(** [apply_block] on top of the head: the block is run and becomes the head, or nothing
    changes; a block that was validated before cannot fail as such. *)
Lemma apply_block_spec c r h f base p s :
  inv c r h f base -> p ∈ index (c_fork c) -> previous (block_of c p) = id (head_block c) ->
  s = complete \/ s = validated_before ->
  (exists c' h' f', apply_block env p s c = (c', Ok tt) /\ inv c' r h' f' base /\ c_head c' = p /\
     mark_valid_impl (c_fork c) p = Ok (c_fork c') /\ c_log c' = c_log c /\ agrees (c_fork c) r f f') \/
  (exists c' e, apply_block env p s c = (c', Throw e) /\ same_chain c c' /\
     (s = validated_before -> validated (block_of c p) = false)).
Proof.
  intros I Hp E Hs. destruct (head_parent _ _ _ _ _ _ I Hp E) as (Hn & H0 & Hg).
  pose proof (t_small _ _ _ (i_tree _ _ _ _ _ I) p Hp) as Hsm. fold (block_of c p) in Hsm.
  pose proof (wf_tree _ _ _ (i_wf _ _ _ _ _ I)) as Ht.
  unfold apply_block, apply_with. rewrite op_bind_get, emit_step.
  rewrite (i_revision _ _ _ _ _ I), Z.eqb_refl. cbn [negb].
  rewrite (i_content _ _ _ _ _ I), (i_features _ _ _ _ _ I), <- surjective_pairing.
  destruct (run_block_cases s (block_of c p) (block_num (head_block c)) (f (id (head_block c))) Hg H0 ltac:(lia))
    as [(content & m & Er & Hm & _)|(e & Er)]; rewrite Er; [left|right].
  - assert (leads (block_of c p) (block_num (head_block c)) (f (id (head_block c))) (content, m)) as L
      by (by apply run_block_validated in Er).
    destruct (mark_valid_cases _ _ _ p (i_wf _ _ _ _ _ I) Hp) as (d' & h' & Em & Wf' & Ei & Hsh & Hv & Hsame & _).
    rewrite !op_bind_modify. rewrite (commit_spec _ _ _ d') by done.
    do 2 eexists. exists (upd f (id (block_of c p)) (content, m)). split; [done|].
    assert (tree_inv d' r (upd f (id (block_of c p)) (content, m)) /\ agrees (c_fork c) r f (upd f (id (block_of c p)) (content, m)))
      as [T' Ha].
    { destruct (validated (block_of c p)) eqn:Hpv.
      - rewrite (Hsame Hpv).
        destruct (t_parent _ _ _ _ _ Ht (i_tree _ _ _ _ _ I) Hp Hpv (i_head _ _ _ _ _ I) E) as [_ L'].
        rewrite (leads_fun _ _ _ _ _ L L'). split; [apply upd_same_inv, I|].
        intros x _ _. unfold upd. by destruct (decide _) as [->|].
      - split.
        + apply (mark_tree_inv (c_fork c) d' r f p (c_head c)); try done; [apply I..|].
          fold (block_of c p). by rewrite Hn.
        + intros x Hx Hxv. apply upd_ne. intros Ex. assert (x = p) as ->; [|unfold block_of in *; congruence].
          apply (node_inj _ _ _ _ Ht Hx); [by right|done]. }
    split_and!; [|done..]. apply (applied_inv c r h f base p (content, m)); try done. apply Hv. by right.
  - do 2 eexists. rewrite op_bind_modify, op_bind_lift, op_bind_modify. split; [done|]. split.
    + apply undone_chain. symmetry. apply I.
    + intros ->. destruct (validated (block_of c p)) eqn:Hpv; [|done].
      destruct (t_parent _ _ _ _ _ Ht (i_tree _ _ _ _ _ I) Hp Hpv (i_head _ _ _ _ _ I) E) as [_ L'].
      unfold leads, block_of, head_block, block_of in *. by rewrite Er in L'.
Qed.

Lemma head_num c r h f base : inv c r h f base -> num_from_id (id (head_block c)) = block_num (head_block c).
Proof. intros I. apply (node_num _ r); [apply (wf_tree _ _ _ (i_wf _ _ _ _ _ I))|apply I]. Qed.

(** [pop_block] goes back to the parent of the head. *)
Lemma pop_block_spec c r h f base :
  inv c r h f base -> base < block_num (head_block c) ->
  exists c', pop_block env c = (c', Ok tt) /\ inv c' r h f base /\ c_fork c' = c_fork c /\
    id (head_block c') = previous (head_block c) /\ c_log c' = c_log c.
Proof.
  intros I Hb. pose proof (wf_tree _ _ _ (i_wf _ _ _ _ _ I)) as Ht. pose proof (i_base _ _ _ _ _ I) as Hbase.
  assert (c_head c ∈ index (c_fork c)) as Hh.
  { destruct (i_head _ _ _ _ _ I) as [E|]; [|done]. unfold head_block in *. rewrite E in *. lia. }
  assert (exists q, node (c_fork c) r q /\ previous (head_block c) = id (block_of c q) /\
    block_num (head_block c) = block_num (block_of c q) + 1 /\
    forall k : ptr -> op unit, (match get_block_impl (c_fork c) (previous (head_block c)) with
      | Some prev => mret prev
      | None => r ← lift (of_option undefined_behavior (root (c_fork c)));
          _ ← assert_ (bool_decide (id (block_of c r) = previous (head_block c))) block_validate_exception; mret r
      end ≫= k) c = k q c) as (q & Hq & Eq & En & Hk).
  { destruct (parent_node _ _ _ Ht Hh) as (q & Hq & Eq & En). exists q. split_and!; [done..|]. intros k.
    destruct (parent_cases _ _ _ Ht Hh) as [[E1 E2]|(q' & E1 & Hq' & E2 & _)]; unfold head_block, block_of in *.
    - rewrite E2. assert (q = r) as -> by (apply (node_inj _ _ _ _ Ht Hq); [by left|congruence]).
      rewrite (wf_root _ _ _ (i_wf _ _ _ _ _ I)). cbn [of_option].
      apply op_bind_Ok. rewrite op_bind_lift. unfold assert_. by rewrite bool_decide_true.
    - rewrite E1. by assert (q' = q) as -> by (apply (node_inj _ _ _ _ Ht); [by right|done|congruence]). }
  destruct (t_parent _ _ _ _ _ Ht (i_tree _ _ _ _ _ I) Hh (i_valid _ _ _ _ _ I) Hq Eq) as [Hqv L].
  assert (popped_blocks_to (c_features c) (block_num (block_of c q)) = Ok (f (id (block_of c q))).2) as Hpop.
  { rewrite (i_features _ _ _ _ _ I). pose proof (t_small _ _ _ (i_tree _ _ _ _ _ I) _ Hh).
    pose proof (above_root _ _ Ht _ Hq). pose proof (t_num _ _ _ (i_tree _ _ _ _ _ I)).
    destruct (run_block_cases validated_before (head_block c) (block_num (block_of c q)) (f (id (block_of c q))))
      as [(p & m & Er & _ & Hm)|(e & Er)]; unfold leads, head_block, block_of in *.
    - by apply I.
    - lia.
    - lia.
    - rewrite L in Er. by injection Er as <- _.
    - by rewrite L in Er. }
  destruct (i_history _ _ _ _ _ I) as (l & Hc & Hhist).
  inversion Hc as [Er|p l' Hp Hc' Ei]; [by destruct (root_not_in_ids _ _ _ Ht Hh)|]. subst l.
  assert (p = c_head c) as -> by (by apply (forest_inj (c_fork c)); [apply Ht|..]).
  replace (Z.to_nat (block_num (head_block c) - base)) with (S (Z.to_nat (block_num (block_of c q) - base))) in Hhist by lia.
  rewrite fmap_cons in Hhist. cbn [take] in Hhist.
  unfold pop_block. rewrite op_bind_get, Hk. unfold assert_ at 1. rewrite (q_body Q). cbn [sys_assert].
  rewrite op_bind_lift, !op_bind_modify. unfold pop_features. rewrite op_bind_get. cbn [c_features set_database set_chain_head].
  rewrite Hpop, op_bind_lift. eexists. split; [done|]. split_and!; [|done|done|done].
  split; unfold head_block; cbn; try done; try apply I.
  - rewrite (undo_content _ _ _ Hhist). unfold head_block, block_of in *. by rewrite Eq.
  - rewrite (undo_revision _ _ _ Hhist), (i_revision _ _ _ _ _ I). unfold head_block, block_of, deref in *. cbn in *. lia.
  - unfold head_block, block_of, deref in *. cbn in *. lia.
  - exists l'. rewrite (undo_history _ _ _ Hhist). unfold head_block, block_of in *. rewrite Eq in Hc'. done.
Qed.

_____

## PROBLEM STATEMENT:
Write out again, exactly, the lines from the start of the entries up to and including the one with "intros I Hp". Nothing else belongs in the reply.

## EXERCISE SOLUTION:
(** [apply_block] on top of the head: the block is run and becomes the head, or nothing
    changes; a block that was validated before cannot fail as such. *)
Lemma apply_block_spec c r h f base p s :
  inv c r h f base -> p ∈ index (c_fork c) -> previous (block_of c p) = id (head_block c) ->
  s = complete \/ s = validated_before ->
  (exists c' h' f', apply_block env p s c = (c', Ok tt) /\ inv c' r h' f' base /\ c_head c' = p /\
     mark_valid_impl (c_fork c) p = Ok (c_fork c') /\ c_log c' = c_log c /\ agrees (c_fork c) r f f') \/
  (exists c' e, apply_block env p s c = (c', Throw e) /\ same_chain c c' /\
     (s = validated_before -> validated (block_of c p) = false)).
Proof.
  intros I Hp E Hs. destruct (head_parent _ _ _ _ _ _ I Hp E) as (Hn & H0 & Hg).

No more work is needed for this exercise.